In a recent letter to Administrator Anne Milgram of the Drug Enforcement Agency, Harris urged the law enforcement entity to “consider the true harms of marijuana” in a formal review that could remove it from the list of drugs like heroin, LSD, Ecstasy and Quaaludes.

According to the American Addition Centers, schedule 1 drugs are those “with no current medical use with high potential for abuse and/or addiction,” including those listed above. Schedule 2 drugs, like methadone, Demerol, Vicodin and OxyContin, are prescription drugs with “some medically acceptable uses, but with high potential for abuse and/or addiction.” Schedule 3 drugs, like Ketamine, Suboxone and some steroids, are “low to moderate potential for abuse and/or addiction, but less dangerous than schedule 1 or 2.”

Products available at Hi Tide Medical Cannabis Dispensary Tuesday, Jan. 31, 2023, in Ocean City, Maryland.

Schedule 3 drugs can be obtained through prescription, but generally are not available over the counter. There are also schedule 4 and 5 drugs that have viable medical uses with little to no risk of abuse or addiction.

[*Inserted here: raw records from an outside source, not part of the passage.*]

(** * battalion-common: pricing with a promotional markup discount

    Shallow embedding of [src/utils/pricing.ts] (the function
    [calculatePricesWithMarkupDiscount]), of [src/constants/pricing.ts] and of
    the two record types of [src/types], together with the part of the
    [decimal.js] arithmetic the function calls.

    Numbers.  A JavaScript [number] is NaN, an infinity or a finite value.
    [new Decimal(n)] reads a finite number through [n.toString()], so the
    value a computation starts from is the decimal fraction that string
    denotes; a finite number is therefore carried as that rational.  Signed
    zeros are identified (they are [===] in JavaScript and no division by a
    zero is reachable in the function).  [toNumber()] gives the double nearest
    to the Decimal; the record of results keeps the Decimal's value itself
    (integer results below 2^53 are exact doubles).

    decimal.js.  The library is used with its defaults: every arithmetic
    method ([times], [minus], [plus], [dividedBy]) rounds its exact result to
    [precision = 20] significant digits in mode [ROUND_HALF_UP] (to nearest,
    ties away from zero); the constructor and [toDecimalPlaces] do not round
    to the precision.  The constructor raises a [DecimalError] on an argument
    that is neither a number, a string, a bigint nor a Decimal. *)

From Stdlib Require Import ZArith QArith Qround Qpower Qreduction Qabs.
From Stdlib Require Import Bool Lia Lqa.
From Stdlib Require Qcanon.

Local Open Scope Q_scope.

(** ** JavaScript values of the input and output records *)

Inductive number : Type :=
| NaN
| Infinity (negative : bool)
| Finite (q : Q).

Inductive value : Type :=
| undefined
| null
| num (n : number).

(** [!v] is [negb (truthy v)]: [undefined], [null], NaN and zero are falsy. *)
Definition truthy (v : value) : bool :=
  match v with
  | undefined | null => false
  | num NaN => false
  | num (Infinity _) => true
  | num (Finite q) => negb (Qeq_bool q 0)
  end.

(** ** Exceptions *)

Inductive DecimalError : Type :=
| InvalidArgument (v : value).

Inductive result (A : Type) : Type :=
| Return (a : A)
| Throw (e : DecimalError).

Arguments Return {A} a.
Arguments Throw {A} e.

Definition bind {A B : Type} (c : result A) (k : A -> result B) : result B :=
  match c with
  | Return a => k a
  | Throw e => Throw e
  end.

Notation "x <- c ;; k" := (bind c (fun x => k))
  (at level 61, c at next level, right associativity).
Notation "' pat <- c ;; k" := (bind c (fun x => match x with pat => k end))
  (at level 61, pat pattern, c at next level, right associativity).

(** ** The decimal.js operations used by the function *)

Module Decimal.

Inductive t : Type :=
| DNaN
| DInfinity (negative : bool)
| DFinite (q : Q).

(** Library defaults ([Decimal.precision], [Decimal.rounding]). *)
Definition precision : Z := 20.

Definition Qlt_bool (x y : Q) : bool := negb (Qle_bool y x).

(** ROUND_HALF_UP to an integer: nearest, ties away from zero. *)
Definition round_half_up (q : Q) : Z :=
  if Qle_bool 0 q then Qfloor (q + (1 # 2))
  else (- Qfloor (- q + (1 # 2)))%Z.

(** Rounding at the digit of weight [10^-dp]. *)
Definition round_dp (dp : Z) (q : Q) : Q :=
  Qred (inject_Z (round_half_up (q * 10 ^ dp)) / 10 ^ dp).

(** The decimal exponent [e] of a non-zero value: [10^e <= |q| < 10^(e+1)].
    It is searched downwards from a bound given by the binary size of the
    numerator. *)
Fixpoint exponent_from (fuel : nat) (e : Z) (x : Q) : Z :=
  match fuel with
  | O => e
  | S fuel' => if Qle_bool (10 ^ e) x then e else exponent_from fuel' (e - 1) x
  end.

Definition exponent (q : Q) : Z :=
  let hi := Z.log2 (Z.abs (Qnum q)) in
  let lo := (Z.log2 (Zpos (Qden q)) + 1)%Z in
  exponent_from (Z.to_nat (hi + lo)) hi (Qabs q).

(** [finalise(x, sd, rm)]: round to [sd] significant digits.  The library
    passes [sd <= 0] as well (from [toDecimalPlaces]); the rounding digit is
    then to the left of the first digit. *)
Definition finalise (sd : Z) (q : Q) : Q :=
  if Qeq_bool q 0 then 0 else round_dp (sd - (exponent q + 1)) q.

(** What every arithmetic method does to its exact result before returning
    it: [finalise(r, Ctor.precision, Ctor.rounding)]. *)
Definition roundResult (q : Q) : Q := finalise precision q.

(** [new Decimal(z)] for an integer literal. *)
Definition ofZ (z : Z) : t := DFinite (inject_Z z).

(** [new Decimal(v)] for [typeof v === 'number']. *)
Definition ofNumber (n : number) : t :=
  match n with
  | NaN => DNaN
  | Infinity s => DInfinity s
  | Finite q => DFinite q
  end.

(** [new Decimal(v)]: anything but a number falls through to
    [throw Error(invalidArgument + v)]. *)
Definition new (v : value) : result t :=
  match v with
  | num n => Return (ofNumber n)
  | undefined | null => Throw (InvalidArgument v)
  end.

Definition times (x y : t) : t :=
  match x, y with
  | DNaN, _ | _, DNaN => DNaN
  | DInfinity s, DInfinity s' => DInfinity (xorb s s')
  | DInfinity s, DFinite q | DFinite q, DInfinity s =>
      if Qeq_bool q 0 then DNaN else DInfinity (xorb s (Qlt_bool q 0))
  | DFinite p, DFinite q => DFinite (roundResult (p * q))
  end.

Definition plus (x y : t) : t :=
  match x, y with
  | DNaN, _ | _, DNaN => DNaN
  | DInfinity s, DInfinity s' => if Bool.eqb s s' then DInfinity s else DNaN
  | DInfinity s, DFinite _ | DFinite _, DInfinity s => DInfinity s
  | DFinite p, DFinite q => DFinite (roundResult (p + q))
  end.

Definition minus (x y : t) : t :=
  match x, y with
  | DNaN, _ | _, DNaN => DNaN
  | DInfinity s, DInfinity s' => if Bool.eqb s s' then DNaN else DInfinity s
  | DInfinity s, DFinite _ => DInfinity s
  | DFinite _, DInfinity s => DInfinity (negb s)
  | DFinite p, DFinite q => DFinite (roundResult (p - q))
  end.

Definition dividedBy (x y : t) : t :=
  match x, y with
  | DNaN, _ | _, DNaN => DNaN
  | DInfinity _, DInfinity _ => DNaN
  | DInfinity s, DFinite q => DInfinity (xorb s (Qlt_bool q 0))
  | DFinite _, DInfinity _ => DFinite 0
  | DFinite p, DFinite q =>
      if Qeq_bool q 0 then
        if Qeq_bool p 0 then DNaN else DInfinity (Qlt_bool p 0)
      else DFinite (roundResult (p / q))
  end.

(** [cmp]: [None] stands for the NaN the library returns. *)
Definition cmp (x y : t) : option comparison :=
  match x, y with
  | DNaN, _ | _, DNaN => None
  | DInfinity s, DInfinity s' =>
      Some (if Bool.eqb s s' then Eq else if s then Lt else Gt)
  | DInfinity s, DFinite _ => Some (if s then Lt else Gt)
  | DFinite _, DInfinity s => Some (if s then Gt else Lt)
  | DFinite p, DFinite q => Some (p ?= q)
  end.

Definition lessThan (x y : t) : bool :=
  match cmp x y with Some Lt => true | _ => false end.

Definition greaterThan (x y : t) : bool :=
  match cmp x y with Some Gt => true | _ => false end.

Definition isZero (x : t) : bool :=
  match x with
  | DFinite q => Qeq_bool q 0
  | _ => false
  end.

(** [x.toDecimalPlaces(dp, ROUND_HALF_UP)], which the library computes as
    [finalise(x, dp + x.e + 1, rm)]. *)
Definition toDecimalPlaces (dp : Z) (x : t) : t :=
  match x with
  | DFinite q => DFinite (finalise (dp + exponent q + 1) q)
  | _ => x
  end.

Definition toNumber (x : t) : number :=
  match x with
  | DNaN => NaN
  | DInfinity s => Infinity s
  | DFinite q => Finite q
  end.

End Decimal.

(** ** src/constants/pricing.ts *)

Definition ONE_MILLION_IN_CENTS : number := Finite (inject_Z 100000000).

(** ** src/types *)

Record CalculatePricesWithMarkupDiscountInput : Type := {
  promoMarkupDiscount : value;
  spotPrice : value;
  wholesaleMarkup : value;
  markupByTier : value;
  actualMetalWeight : value;
  tier0Price : value;
  maximumPremiumDiscount : value
}.

Record CalculatedPricesWithMarkupDiscount : Type := {
  originalPrice : number;
  calculatedPrice : number;
  totalDiscount : number;
  totalDiscountPercent : number
}.

(** ** src/utils/pricing.ts *)

Definition zero : number := Finite 0.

“As a physician and former scientist, it is vital that we make decisions based on established data, and the current HHS recommendation to reschedule marijuana lacks both substance and data,” Harris said. “As I have long said, the American public deserves to know the effect modern marijuana has on the human body and I urge the DEA to consider the true harms of marijuana before making the final decision to reschedule it.”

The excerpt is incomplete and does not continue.